VRAM allocation for the 7840U frameworks

Kelvie · March 15, 2024, 8:42pm

Which processor do you have? I may do some testing this weekend if I have time.

Wrybill_Plover · March 15, 2024, 9:29pm

7840U

Nils_Ponsard · April 24, 2024, 6:00pm

What command did you use to build llama.cpp to obtain these numbers ?

with

Build command

cmake -G Ninja -DAMDGPU_TARGETS=gfx1100 -DLLAMA_HIPBLAS=ON -DLLAMA_HIP_UMA=ON -DCMAKE_C_COMPILER=clang -DCMAKE_CXX_COMPILER=clang++ -DCMAKE_BUILD_TYPE=Release ..
cmake --build .

I only obtain these results :

iGPU result

$ HSA_OVERRIDE_GFX_VERSION=11.0.0 ./llama-bench -m ~/Downloads/llama-2-7b-chat.Q8_0.gguf
ggml_cuda_init: GGML_CUDA_FORCE_MMQ:   no
ggml_cuda_init: CUDA_USE_TENSOR_CORES: yes
ggml_cuda_init: found 1 ROCm devices:
  Device 0: AMD Radeon Graphics, compute capability 11.0, VMM: no
| model                          |       size |     params | backend    | ngl | test       |              t/s |
| ------------------------------ | ---------: | ---------: | ---------- | --: | ---------- | ---------------: |
| llama 7B Q8_0                  |   6.67 GiB |     6.74 B | ROCm       |  99 | pp 512     |     70.93 ± 1.07 |
| llama 7B Q8_0                  |   6.67 GiB |     6.74 B | ROCm       |  99 | tg 128     |      8.11 ± 0.19 |

build: b4e4b8a9 (2724)

That’s less than half the performance with the pp 512 test, and this was plugged to the wall in high performance profile.

Here’s my CPU results :

CPU results

| model                          |       size |     params | backend    |    threads | test       |              t/s |
| ------------------------------ | ---------: | ---------: | ---------- | ---------: | ---------- | ---------------: |
| llama 7B Q8_0                  |   6.67 GiB |     6.74 B | CPU        |          8 | pp 512     |     49.75 ± 0.69 |
| llama 7B Q8_0                  |   6.67 GiB |     6.74 B | CPU        |          8 | tg 128     |      7.64 ± 0.13 |

I have 2 32GB DIMMs installed, running arch linux with kernel 6.8.7

Also I noticed when running phi3 with ollama in high performance power mode that using an HIP_UMA patched version (~12 t/s) that I built is slower that the CPU version (~20 t/s).
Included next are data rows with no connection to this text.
Lemma c_good_idle o l : op_key o < int_max → pcs !! t = Some CIdle → c_good pcs log t (coarse_step t o l CIdle h m).
Proof.
  intros Hmax Ht.
  assert (c_good pcs log t (Ret (Some (mkCres (CLock o None) h m (Some (Call t o))))) ∨ ∃ k, o = Add k) as Hno.
  { destruct o as [k | k | k]; [by eauto | left | left]; exists ps, s; (eapply coarse_ok_step; try done;
      [by eapply list_ok_insert | by eapply replay_none | by apply (co_mutex _ _ _ _ _ _ Hok _ _ Ht) | by right |];
      intros u q x Hu Hq Hx; split_and!; try done; by eapply (co_own _ _ _ _ _ _ Hok u q)). }
  destruct o as [k | k | k]; cbn; [| by destruct Hno as [? | [k' ?]] ..].
  destruct (h !! l) as [n |] eqn:Hl; [done |]. exists ps, s. cbn.
  assert (∀ x, is_Some (h !! x) → <[l := mkNode k Uninit None]> h !! x = h !! x) as Hsame.
  { intros x [n Hx]. rewrite lookup_insert_ne; [done | congruence]. }
  assert (l ∉ ps) as Hnot.
  { intros Hin. apply (lo_alloc _ _ _ _ Hlist) in Hin as [? ?]. congruence. }
  assert (∀ x, x ∈ ps → <[l := mkNode k Uninit None]> h !! x = h !! x) as Hps.
  { intros x Hx. by apply Hsame, (lo_alloc _ _ _ _ Hlist). }
  eapply coarse_ok_step; try done.
  - by eapply list_ok_outside.
  - by eapply replay_none.
  - split; [done |]. exists l. split; [done |]. unfold key_at. by rewrite lookup_insert_eq.
  - intros x [= <-]. rewrite lookup_insert_eq. eauto.
  - by apply (co_mutex _ _ _ _ _ _ Hok _ _ Ht).
  - by right.
  - intros u q x Hu Hq Hx. destruct (co_own _ _ _ _ _ _ Hok u q x Hq Hx) as [Hxp [n Hn]].
    split_and!; [intros [= <-]; congruence | by apply Hsame | done].
Qed.

Lemma c_good_free o l r curr :
  pcs !! t = Some (CFree r curr) → c_good pcs log t (coarse_step t o l (CFree r curr) h m).
Proof.
  intros Ht. destruct (co_own _ _ _ _ _ _ Hok t _ curr Ht eq_refl) as [Hnot [n Hn]].
  cbn. rewrite (load_Ret _ _ _ Hn). exists ps, s. cbn.
  assert (∀ x, x ≠ curr → delete curr h !! x = h !! x) as Hsame by (intros x Hx; by rewrite lookup_delete_ne).
  eapply coarse_ok_step; try done.
  - eapply list_ok_outside; [done | done |]. intros x Hx. apply Hsame. congruence.
  - by eapply replay_none.
  - by apply (co_mutex _ _ _ _ _ _ Hok _ _ Ht).
  - right. split; [done |]. intros x Hx. apply Hsame. congruence.
  - intros u q x Hu Hq Hx. destruct (others_keep _ _ _ _ _ _ _ _ Hok Ht u q x Hu Hq Hx) as (Hne & _ & ?).
    split_and!; [done | | done]. apply Hsame. cbn in Hne. congruence.
Qed.

Lemma c_good_link1 o l k node prev curr :
  pcs !! t = Some (CLink1 k node prev curr) → c_good pcs log t (coarse_step t o l (CLink1 k node prev curr) h m).
Proof.
  intros Ht. pose proof (co_point _ _ _ _ _ _ Hok _ _ Ht) as (Hn & Hb & Ha & Hk).
  destruct (co_own _ _ _ _ _ _ Hok t _ node Ht eq_refl) as [Hnot Hnode].
  destruct (list_ok_insert _ _ _ _ _ _ _ _ Hok Ht (CLink2 k node prev curr)) as [L1 L2 L3 L4 L5]; [done |].
  pose proof (adj_l _ _ _ Ha) as Hp. destruct (L4 prev Hp) as [np Hnp].
  cbn. rewrite (store_Ret _ _ _ _ Hnp). exists ps, s. cbn.
  set (h' := <[prev := set_next (Ptr node) np]> h).
  assert (∀ x, key_at h' x = key_at h x) as Hkey by (intros x; by eapply key_at_update).
  assert (∀ x, x ≠ prev → h' !! x = h !! x) as Hsame by (intros x Hx; unfold h'; by rewrite lookup_insert_ne).
  eapply coarse_ok_step; try done.
  - split.
    + eapply chain_ext; [| done]. by intros.
    + eapply represents_ext; [| done]. by intros.
    + by rewrite Hkey.
    + intros x Hx. unfold h'. apply lookup_insert_is_Some'. auto.
    + intros x y Hxy. destruct (decide (x = prev)) as [-> | Hne].
      * right. exists t, k, node. rewrite (adj_fun ps prev y curr) by (done || by apply (c_nodup _ _ L1)).
        rewrite list_lookup_insert_eq; [done |]. by eapply lookup_lt_Some.
      * unfold c_linked. rewrite Hsame by done. by apply L5.
  - by eapply replay_none.
  - cbn. unfold node_ok, before. rewrite !Hkey. split_and!; try done; [apply Hn | |].
    + exists node. split; [done |]. destruct Hn as [_ (? & [= <-] & ?)]. by rewrite Hkey.
    + unfold h'. by rewrite lookup_insert_eq.
  - intros x [= <-]. split; [done |]. unfold h'. apply lookup_insert_is_Some'. auto.
  - by apply (co_mutex _ _ _ _ _ _ Hok _ _ Ht).
  - by left.
  - intros u q x Hu Hq Hx. destruct (others_keep _ _ _ _ _ _ _ _ Hok Ht u q x Hu Hq Hx) as (? & _ & ?).
    split_and!; [done | | done]. apply Hsame. congruence.
Qed.

Lemma c_good_link2 o l k node prev curr :
  pcs !! t = Some (CLink2 k node prev curr) → c_good pcs log t (coarse_step t o l (CLink2 k node prev curr) h m).
Proof.
  intros Ht. pose proof (co_point _ _ _ _ _ _ Hok _ _ Ht) as ([Hmax (? & [= <-] & Hkn)] & Hb & Ha & Hk & Hnext).
  cbn in Hmax. destruct (co_own _ _ _ _ _ _ Hok t _ node Ht eq_refl) as [Hnot [nd Hnd]].
  pose proof Hlist as [L1 L2 L3 L4 L5]. cbn. rewrite (store_Ret _ _ _ _ Hnd). cbn.
  destruct (chain_insert_adj (key_at h) ps s prev curr node) as (ps' & Hch' & Hrep' & Hin' & Hadj');
    [done | done | done | done | by rewrite Hkn | by rewrite Hkn |].
  rewrite Hkn in Hrep'. exists ps', ({[k]} ∪ s). set (h' := <[node := set_next (Ptr curr) nd]> h).
  assert (∀ x, key_at h' x = key_at h x) as Hkey by (intros x; by eapply key_at_update).
  assert (∀ x, x ≠ node → h' !! x = h !! x) as Hsame by (intros x Hx; unfold h'; by rewrite lookup_insert_ne).
  assert (k ∉ s) as Hfresh.
  { rewrite (chain_find (key_at h) ps s prev curr k) by (done || lia). lia. }
  pose proof (adj_l _ _ _ Ha) as Hp.
  eapply coarse_ok_step; try done.
  - split.
    + eapply chain_ext; [| done]. by intros.
    + eapply represents_ext; [| done]. by intros.
    + by rewrite Hkey.
    + intros x Hx%Hin'. unfold h'. apply lookup_insert_is_Some'. destruct Hx; auto.
    + intros x y [[-> ->] | [[-> ->] | [Hne Hxy]]]%Hadj'.
      * left. rewrite Hsame; [done | congruence].
      * left. unfold h'. by rewrite lookup_insert_eq.
      * unfold c_linked. rewrite Hsame by (intros ->; by apply Hnot, (adj_l _ _ y)).
        destruct (L5 x y Hxy) as [? | (u & k0 & n0 & Hu)]; [by left | right].
        exists u, k0, n0. rewrite list_lookup_insert_ne; [done |]. congruence.
  - eapply replay_event; [done |]. cbn. by rewrite decide_False.
  - by apply (co_mutex _ _ _ _ _ _ Hok _ _ Ht).
  - by left.
  - intros u q x Hu Hq Hx. destruct (others_keep _ _ _ _ _ _ _ _ Hok Ht u q x Hu Hq Hx) as (Hne & _ & ?).
    cbn in Hne. split_and!; [done | |]; [apply Hsame; congruence |]. rewrite Hin'. intros [-> | ?]; done.
Qed.

Lemma c_good_unlink o l k prev curr :
  pcs !! t = Some (CUnlink k prev curr) → c_good pcs log t (coarse_step t o l (CUnlink k prev curr) h m).
Proof.
  intros Ht. pose proof (co_point _ _ _ _ _ _ Hok _ _ Ht) as (Hmax & Hb & Ha & Hk).
  pose proof (adj_l _ _ _ Ha) as Hp. pose proof (adj_r _ _ _ Ha) as Hc.
  pose proof Hlist as [L1 L2 L3 L4 L5]. destruct (L4 prev Hp) as [np Hnp].
  destruct (c_next _ _ _ _ _ _ _ Hok _ curr Ht I) as (nc & b & Hnc & Hnb & Hcb); [done | done | |].
  { intros ->. lia. }
  cbn. rewrite (load_Ret _ _ _ Hnc). cbn. rewrite (store_Ret _ _ _ _ Hnp). cbn. rewrite Hnb.
  destruct (chain_remove_adj (key_at h) ps s prev curr b) as (ps' & Hch' & Hrep' & Hin' & Hout & Hadj'); try done.
  rewrite Hk in Hrep'. exists ps', (s ∖ {[k]}). set (h' := <[prev := set_next (Ptr b) np]> h).
  assert (∀ x, key_at h' x = key_at h x) as Hkey by (intros x; by eapply key_at_update).
  assert (∀ x, x ≠ prev → h' !! x = h !! x) as Hsame by (intros x Hx; unfold h'; by rewrite lookup_insert_ne).
  assert (k ∈ s) as Hin by (by rewrite (chain_find (key_at h) ps s prev curr k) by (done || lia)).
  eapply coarse_ok_step; try done.
  - split.
    + eapply chain_ext; [| done]. by intros.
    + eapply represents_ext; [| done]. by intros.
    + by rewrite Hkey.
    + intros x Hx. unfold h'. apply lookup_insert_is_Some'. right. apply L4, Hin'. auto.
    + intros x y [[-> ->] | (Hne & Hne' & Hxy)]%Hadj'.
      * left. unfold h'. by rewrite lookup_insert_eq.
      * unfold c_linked. rewrite Hsame by done.
        destruct (L5 x y Hxy) as [? | (u & k0 & n0 & Hu)]; [by left | right].
        exists u, k0, n0. rewrite list_lookup_insert_ne; [done |]. congruence.
  - eapply replay_event; [done |]. cbn. by rewrite decide_True.
  - intros x [= <-]. split; [done |]. unfold h'. apply lookup_insert_is_Some'. eauto.
  - by apply (co_mutex _ _ _ _ _ _ Hok _ _ Ht).
  - by left.
  - intros u q x Hu Hq Hx. destruct (co_own _ _ _ _ _ _ Hok u q x Hq Hx) as [Hxp _]. cbn.
    split_and!; [congruence | apply Hsame; congruence |]. intros Hx'. apply Hxp, Hin'. auto.
Qed.
End changes.

(** ** The theorems *)

Lemma coarse_ok_start n : coarse_ok list_init None (replicate n CIdle) [] [head; tail] ∅.
Proof.
  assert (∀ t p, replicate n CIdle !! t = Some p → p = CIdle) as Hp by (by intros t p [? _]%lookup_replicate).
  split; [split | | | | |].
  - apply chain_init.
  - apply represents_init.
  - done.
  - apply alloc_init.
  - intros x y [-> ->]%adj_init. by left.
  - done.
  - by intros t p ->%Hp.
  - by intros t p l ->%Hp.
  - by intros t p ->%Hp.
  - intros t u p q l _ ->%Hp _ Hown. done.
Qed.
The model is also small enough that I can fit it in 4GB vram and I get around 26 t/s. This was with a simple prompt, no benchmark tho.

Djip · May 24, 2024, 3:50pm

After that PR is merge (update HIP_UMA #7399 by Djip007 · Pull Request #7414 · ggerganov/llama.cpp · GitHub)
I expect same result (or really close) with VRAM or HIP_UMA

but we may need more test.

Wrybill_Plover · May 29, 2024, 9:09am

This might be of interest: https://www.phoronix.com/news/Linux-6.10-AMDKFD-Small-APUs

Looks like ROCm on 6.10-rc1 can now automatically allocate VRAM from the GTT. I only tried SD so far, not LLMs, but it worked without any need to change the standard packages or force GTT memory allocation.

Curious how llama.cpp performance would compare.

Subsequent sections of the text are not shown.